Problem to work on:
Return each record exactly as it appears, so that nothing is dropped or altered.

Extracted data:
(** *** Properties *)

(** C4: reassembly is safe and live.  Deliver the events of one message in any
    order, with any redelivery, mixed with traffic about other messages and
    with chunks of indexes the message does not have, within the time to
    live of a partial message: the messenger then hands over at least one
    message for that identifier, and every one it hands over is the original. *)
Theorem reassembly_correct AddressFromUserID botUserID id sender cs sig acct t0 ins st :
  cs ≠ [] →
  sendable botUserID id sender cs →
  pending st → st !! id = None →
  Forall well_typed ins →
  Forall (genuine id sender cs sig acct) ins →
  Forall (timely t0) ins →
  (∀ j, 0 ≤ j < Z.of_nat (length cs) → Exists (delivers id sender cs sig acct j) ins) →
  let out := (run AddressFromUserID botUserID id ins st).2 in
  out ≠ [] ∧ Forall (λ o, o = original AddressFromUserID sender cs sig acct) out.
Proof.
  intros Hne Hok Hp Hid Hwt Hg Ht Hall out. split.
  - destruct (run_progress AddressFromUserID botUserID id sender cs sig acct Hne t0 ins st)
      as [H|H]; try done.
    + intros m Hm. congruence.
    + intros m Hm. congruence.
    + exfalso. eapply all_held_complete; [done| |by apply run_pending].
      intros j Hj. apply H; [done|]. left. by apply Hall.
  - apply run_safe; try done. intros m Hm. congruence.
Qed.

(** Without any assumption on what was delivered, a partial message is
    completed only by its last missing chunk: no input leaves a complete
    message in the store, and an input about one identifier leaves every
    other partial message alone. *)
Lemma handle_invariant AddressFromUserID botUserID i st :
  well_typed i → pending st →
  pending (handle AddressFromUserID botUserID i st).1 ∧
  (is_sweep i = false → ∀ id, input_id i ≠ Some id →
    (handle AddressFromUserID botUserID i st).1 !! id = st !! id).
Proof.
  intros Hi Hp. split; [by apply handle_pending|].
  intros Hs id Hid. by apply handle_frame.
Qed.

(** The sweeper keeps exactly the partial messages whose first chunk arrived
    at most [partialMessageTTL] ago, unchanged. *)
Lemma evict_exact now st id m :
  evictStalePartialMessages now st !! id = Some m ↔
  st !! id = Some m ∧ now - firstSeen m ≤ partialMessageTTL.
Proof.
  unfold evictStalePartialMessages. rewrite map_lookup_filter_Some. simpl.
  rewrite timeSub_le; [done|]. unfold partialMessageTTL. done.
Qed.

(** *** Witnesses *)

Definition example_chunks : list bytes := [[1; 2]; [3]].

Definition example_first : input :=
  EvtSigned 3 {| Sender := "s"; Content := ParsedSigned (orig_first "m" example_chunks [9] 5) |}.
Definition example_second : input :=
  EvtChunk 1 {| Sender := "s"; Content := ParsedChunk (orig_chunk "m" example_chunks 1) |}.

(** The trailing chunk first, an index the message does not have, the trailing
    chunk again, a message of somebody else, the first chunk, a sweep. *)
Definition example_inputs : list input :=
  [example_second;
   EvtChunk 2 {| Sender := "s"; Content := ParsedChunk
     {| mce_ChunkData := {| MessageID := "m"; Data := [7] |}; ChunkIndex := 5 |} |};
   example_second;
   EvtChunk 2 {| Sender := "t"; Content := ParsedChunk
     {| mce_ChunkData := {| MessageID := "n"; Data := [8] |}; ChunkIndex := 1 |} |};
   example_first; SweepTick 4].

Output of the task:
(** *** Properties *)

(** C4: reassembly is safe and live.  Deliver the events of one message in any
    order, with any redelivery, mixed with traffic about other messages and
    with chunks of indexes the message does not have, within the time to
    live of a partial message: the messenger then hands over at least one
    message for that identifier, and every one it hands over is the original. *)
Theorem reassembly_correct AddressFromUserID botUserID id sender cs sig acct t0 ins st :
  cs ≠ [] →
  sendable botUserID id sender cs →
  pending st → st !! id = None →
  Forall well_typed ins →
  Forall (genuine id sender cs sig acct) ins →
  Forall (timely t0) ins →
  (∀ j, 0 ≤ j < Z.of_nat (length cs) → Exists (delivers id sender cs sig acct j) ins) →
  let out := (run AddressFromUserID botUserID id ins st).2 in
  out ≠ [] ∧ Forall (λ o, o = original AddressFromUserID sender cs sig acct) out.
Proof.
  intros Hne Hok Hp Hid Hwt Hg Ht Hall out. split.
  - destruct (run_progress AddressFromUserID botUserID id sender cs sig acct Hne t0 ins st)
      as [H|H]; try done.
    + intros m Hm. congruence.
    + intros m Hm. congruence.
    + exfalso. eapply all_held_complete; [done| |by apply run_pending].
      intros j Hj. apply H; [done|]. left. by apply Hall.
  - apply run_safe; try done. intros m Hm. congruence.
Qed.

(** Without any assumption on what was delivered, a partial message is
    completed only by its last missing chunk: no input leaves a complete
    message in the store, and an input about one identifier leaves every
    other partial message alone. *)
Lemma handle_invariant AddressFromUserID botUserID i st :
  well_typed i → pending st →
  pending (handle AddressFromUserID botUserID i st).1 ∧
  (is_sweep i = false → ∀ id, input_id i ≠ Some id →
    (handle AddressFromUserID botUserID i st).1 !! id = st !! id).
Proof.
  intros Hi Hp. split; [by apply handle_pending|].
  intros Hs id Hid. by apply handle_frame.
Qed.

(** The sweeper keeps exactly the partial messages whose first chunk arrived
    at most [partialMessageTTL] ago, unchanged. *)
Lemma evict_exact now st id m :
  evictStalePartialMessages now st !! id = Some m ↔
  st !! id = Some m ∧ now - firstSeen m ≤ partialMessageTTL.
Proof.
  unfold evictStalePartialMessages. rewrite map_lookup_filter_Some. simpl.
  rewrite timeSub_le; [done|]. unfold partialMessageTTL. done.
Qed.

(** *** Witnesses *)

Definition example_chunks : list bytes := [[1; 2]; [3]].

Definition example_first : input :=
  EvtSigned 3 {| Sender := "s"; Content := ParsedSigned (orig_first "m" example_chunks [9] 5) |}.
Definition example_second : input :=
  EvtChunk 1 {| Sender := "s"; Content := ParsedChunk (orig_chunk "m" example_chunks 1) |}.

(** The trailing chunk first, an index the message does not have, the trailing
    chunk again, a message of somebody else, the first chunk, a sweep. *)
Definition example_inputs : list input :=
  [example_second;
   EvtChunk 2 {| Sender := "s"; Content := ParsedChunk
     {| mce_ChunkData := {| MessageID := "m"; Data := [7] |}; ChunkIndex := 5 |} |};
   example_second;
   EvtChunk 2 {| Sender := "t"; Content := ParsedChunk
     {| mce_ChunkData := {| MessageID := "n"; Data := [8] |}; ChunkIndex := 1 |} |};
   example_first; SweepTick 4].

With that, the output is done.